Aku memasuki sebuah ruangan sederhana, layaknya ruangan kantor pada umumnya. Di sana terdapat sebuah meja, lengkap dengan seperangkat komputer dan telepon, juga berbagai macam alat tulis dan kertas. Di bagian belakang, terdapat sebuah lemari lengkap beserta kuncinya yang masih menggantung.
Di pojok ruangan, ada sebuah pot bunga besar. Sayang terbuat dari plastik. Jadi tidak ada harum-harumnya. Ah, di otak kecilku jadi terlintas ide untuk membawa bunga bonsai yang akan kuletakkan di samping meja kerja. Bonsai bunga krokot saja kali, ya. Murah, mudah, dan indah saat berbunga. Apalagi jika berwarna-warni dalam satu pot. Pasti akan terasa nyaman.
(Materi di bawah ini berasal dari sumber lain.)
(* ===== verification/SignatureExamples.v ===== *)
(** Concrete keys and transactions for the theorems of SignatureFacts.v and
    TransactionCodec.v: a toy curve in which a signature carries its key. *)
From stdpp Require Import base strings numbers list gmap.
From Stdlib Require Import ZArith Lia.
From S2P Require Import Prelude Names Types C32 C32Facts Natives ClarityDatabase StacksTypes NetCodec TransactionCodec Signatures SignatureFacts Merkle BlockCodec BlockCodecFacts Serialization ClarityConnection ChainTransactions ChainFacts ChainAuth Instances Costs AssetMap Examples ChainExamples.
#[local] Open Scope Z_scope.
#[local] Existing Instances zero_sha256 zero_sha512_256 zero_hashes TransactionCodec.example.sizes TransactionCodec.example.lexer.

(** * A toy curve *)

Definition pad (sk : list Z) : list Z := take 32 (sk ++ repeat 0 32).
#[local] Instance toy_curve : Secp256k1 :=
  {| point_valid k := (length k =? 33)%nat; serialize_uncompressed k := 4 :: repeat 7 64; compact_valid s := (length s =? 64)%nat;
     ecdsa_recover _ s := Some (2 :: take 32 s.2); from_secret_key sk := 2 :: pad sk;
     sign_recoverable sk _ := (0, pad sk ++ repeat 1 32) |}.
Lemma pad_length sk : length (pad sk) = 32%nat.
Proof. unfold pad. rewrite length_take, length_app, repeat_length. lia. Qed.
#[local] Instance toy_laws : Secp256k1Laws.
Proof.
  split; cbn.
  - lia.
  - intros sk _. by rewrite length_app, pad_length.
  - intros sk _ H. apply (f_equal last) in H. by rewrite last_app in H.
  - intros sk msg _. by rewrite take_app_length' by by rewrite pad_length.
Qed.

Definition sk (n : Z) : StacksPrivateKey := mkPrivateKey (repeat n 32) true.
Definition pk (n : Z) : StacksPublicKey := from_private (sk n).

(** Two of three keys, with a sponsor of one key. *)
Definition shared : TransactionSpendingCondition := Multisig (mkMultisig P2SH (repeat 0 20) 7 0 [] 2).
Definition single : TransactionSpendingCondition := Singlesig (mkSinglesig P2PKH (repeat 0 20) 3 50 Compressed MessageSignature_empty).
Definition transfer : TransactionPayload := TokenTransfer (Standard (mkStandard 26 (repeat 5 20))) 10 (repeat 0 34).
Definition unsigned : StacksTransaction := mkTransaction Testnet 1 (AuthSponsored shared single) AnyAnchor Deny [] transfer.
Definition origin_steps : list SignStep := [SignWith (sk 1); Append (pk 2); SignWith (sk 3)].
Definition sponsor_steps : list SignStep := [SignWith (sk 4)].
Definition initial : list Z := repeat 0 32.

Lemma signed_verifies_witness :
  signer_new unsigned = Ok (mkSigner unsigned initial false true true) /\ auth_signable (tx_auth unsigned) origin_steps sponsor_steps /\
  exists s tx', run_signer (mkSigner unsigned initial false true true) origin_steps sponsor_steps = Ok s /\
    get_tx s = Ok (Some tx') /\ transaction_verify tx' = Ok () /\ with_auth tx' (tx_auth unsigned) = unsigned.
Proof.
  assert (signer_new unsigned = Ok (mkSigner unsigned initial false true true)) as Hnew by (vm_compute; reflexivity).
  assert (auth_signable (tx_auth unsigned) origin_steps sponsor_steps) as Hs.
  { split_and!; cbn; [done..| |lia]. split; [done|]. exists (sk 4). split_and!; vm_compute; reflexivity. }
  split_and!; [exact Hnew|exact Hs|]. exact (signed_verifies unsigned _ origin_steps sponsor_steps Hnew Hs).
Defined.

(** A transaction of one signature, and the signature with another recovery
    identifier, which the toy curve ignores. *)
Definition solo_condition : SinglesigSpendingCondition :=
  Eval vm_compute in mkSinglesig P2PKH (repeat 0 20) 3 50 Compressed (0 :: pad (repeat 4 32) ++ repeat 1 32).
Definition solo : StacksTransaction := mkTransaction Testnet 1 (AuthStandard (Singlesig solo_condition)) AnyAnchor Deny [] transfer.
Definition flip (s : Z * list Z) : Z * list Z := (1, take 64 (s.2 ++ repeat 0 64)).
Definition solo_sig : Z * list Z := (0, drop 1 (signature solo_condition)).

Lemma signature_malleable_witness :
  transaction_verify solo = Ok () /\ from_secp256k1_recoverable (flip solo_sig) <> signature solo_condition /\
  transaction_verify (set_origin_signature solo solo_condition (from_secp256k1_recoverable (flip solo_sig))) = Ok ().
Proof.
  assert (transaction_verify solo = Ok ()) as Hv by (vm_compute; reflexivity).
  split_and!; [exact Hv|vm_compute; congruence|]. apply (signature_malleable flip solo solo_condition solo_sig); [|done..|exact Hv].
  intros [r b] Hb. cbn in Hb. apply Nat.eqb_eq in Hb. unfold flip. cbn -[take]. rewrite length_take, length_app, Hb.
  split_and!; [lia..|done|done|]. intros _. do 2 f_equal. by rewrite take_take, take_app_le by lia.
Defined.

(** A launch under a name of one letter. *)
Definition short_launch : StacksTransaction :=
  mkTransaction Testnet 1 (AuthStandard (Singlesig solo_condition)) AnyAnchor Deny [] (SmartContract (mkSmartContract "a" "")).
Lemma unwritable_name_panics_witness : txid short_launch = Panic.
Proof.
  destruct (unwritable_name_panics "a" "") as (p & Hp & Hpanic); [by vm_compute..|].
  apply Hpanic; [vm_compute; intros [H _]; by apply H|]. vm_compute in Hp. by injection Hp as <-.
Defined.

(** * Blocks *)

#[local] Instance trusting_vrf : VRF := {| proof_valid _ := true |}.
Definition coinbase_only : list StacksTransaction :=
  [mkTransaction Testnet 1 (AuthStandard (Singlesig solo_condition)) OnChainOnly Deny [] (Coinbase (repeat 0 32))].
Definition small_header : StacksBlockHeader :=
  mkBlockHeader 0 (mkWorkScore 3 4) (repeat 5 80) (repeat 1 32) (repeat 2 32) 0 (repeat 0 32) (repeat 3 32) (repeat 4 20).
Definition small_block : StacksBlock := mkStacksBlock small_header coinbase_only.
Definition small_bytes : list Z :=
  Eval vm_compute in match write_next StacksBlock_codec small_block with Ok bs => bs | _ => [] end.

Lemma coinbase_only_ok : txs_ok coinbase_only.
Proof. repeat (split || constructor || vm_compute || done). Qed.
Lemma small_header_ok : header_ok small_header.
Proof. repeat (split || vm_compute || done). Qed.
Lemma small_block_valid : block_valid small_block.
Proof.
  split_and!.
  - exists (hd unsigned coinbase_only), []. split_and!; [done..|constructor].
  - by repeat constructor.
  - exists [repeat 0 32]. split_and!; [vm_compute; reflexivity|apply NoDup_singleton|vm_compute; reflexivity].
Qed.

Lemma block_read_exact_witness :
  block_valid small_block /\ fits small_bytes /\
  (exists bs, write_next StacksBlock_codec small_block = Ok bs /\
     (fits bs -> block_valid small_block -> reads_some (read_next StacksBlock_codec) bs (fun b' => block_same b' small_block))) /\
  (forall r r', read_next StacksBlock_codec r = Ok (small_block, r') -> block_valid small_block).
Proof.
  split; [exact small_block_valid|]. split; [by vm_compute|].
  exact (block_read_exact small_block small_header_ok coinbase_only_ok).
Defined.

Definition small_reader : BoundReader := from_reader small_bytes MAX_MESSAGE_LEN.
Definition small_rest : BoundReader :=
  Eval vm_compute in match read_next StacksBlock_codec small_reader with Ok (_, r) => r | _ => small_reader end.
Lemma block_hash_binds_witness :
  read_next StacksBlock_codec small_reader = Ok (small_block, small_rest) /\
  (txids (block_txs small_block) = txids (block_txs small_block) \/
   collision (list Z) (block_inputs small_block) (block_inputs small_block)).
Proof.
  assert (read_next StacksBlock_codec small_reader = Ok (small_block, small_rest)) as Hr by (vm_compute; reflexivity).
  split; [exact Hr|]. exact (block_hash_binds _ _ _ _ _ _ Hr Hr eq_refl).
Defined.

(** * A block that checks signatures *)

#[local] Existing Instances u128_serde u64_serde principal_serde ft_serde nft_serde var_serde map_serde no_headers.
#[local] Existing Instances burner_storable burner_serde example_analyzer.

(** A coinbase of the account of one key. *)
Definition solo_coinbase : StacksTransaction :=
  mkTransaction Mainnet 1
    (AuthStandard (Singlesig (mkSinglesig P2PKH (repeat 0 20) 0 0 Compressed (signature solo_condition)))) OnChainOnly Deny []
    (Coinbase (repeat 0 32)).
Definition solo_result : block * (ChainError + Z * StacksTransactionReceipt unit) :=
  Eval vm_compute in
    match process_transaction config solo_coinbase first_block with
    | Ok r => r
    | _ => (first_block, inl InvalidFee)
    end.
Definition solo_value : Z * StacksTransactionReceipt unit := Eval vm_compute in value_of solo_result.2.

Lemma accepted_authentic_witness :
  process_transaction config solo_coinbase first_block = Ok (solo_result.1, inr solo_value) /\
  tx_chain_id solo_coinbase = chain_id config /\ transaction_authentic solo_coinbase.
Proof.
  assert (process_transaction config solo_coinbase first_block = Ok (solo_result.1, inr solo_value)) as Hp by (vm_compute; reflexivity).
  split; [exact Hp|]. exact (accepted_authentic (Hanalyzer := example_analyzer) config solo_coinbase first_block _ _ Hp).
Defined.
Suasana sepi, belum ada satu orang pun yang datang. Aku terdiam, mengamati keadaan. Entah kebetulan atau tidak, ruanganku ada di dekat jendela. Bisa melihat suasana luar di kala bosan melanda. Walaupun yang tampak hanya bangunan-bangunan bertingkat dengan suasana kemacetan yang selalu menghiasi jalan besar.
Setidaknya, cukup untuk mengubah suasana sesaat. Terlebih saat tumpukan berkas berserakan di atas meja untuk ke depannya. Walaupun saat ini aku masih belum tahu apa yang harus kulakukan, tetapi sebuah bayang-bayang tentang apa yang akan aku kerjakan di sela-sela jam kantor terlintas begitu saja.
“Ibu, biasa minum apa?”
Aku menoleh saat mendengar sapaan wanita paruh baya. Mungkin office girl di kantor ini.
“Secangkir kopi, cukup.”
Aku bahkan lupa tadi belum menyesap kopi buatan Emak. Euforia hari pertama sangat terasa. Hingga melupakan segalanya. Gugup, grogi, senang, bercampur jadi satu.
Tak berselang lama, secangkir kopi terhidang di atas meja. Aroma kopi menguar ke indera penciuman. Harumnya membuat tubuh rileks. Menenangkan. Senyawa kafeina itu tahu apa yang aku butuhkan saat ini.
“Terima kasih, Bu ….” Mau kusapa tapi aku belum mengenalnya.
“Panggil saya Bi Ijah, office girl yang biasa melayani pegawai kantor lantai tiga,” jelasnya secara perlahan. “Ada lagi yang Ibu perlukan? Kalau tidak saya mau melanjutkan pekerjaan,” sahutnya kemudian.
“Tidak ada Bi, terima kasih.”
Bunyi dering telepon mengagetkan lamunanku. Kulihat jam tangan, baru pukul delapan. Jam kerjaku dimulai jam sembilan. Mengapa sudah ada telepon sepagi ini?
Akhirnya aku angkat telepon. Dari siapa, urusan belakangan.
“Halo, selamat pagi.”
“Shera kamu sudah datang? Segera ke ruangan saya, sekarang!” Belum sempat aku jawab, telepon sudah ditutup.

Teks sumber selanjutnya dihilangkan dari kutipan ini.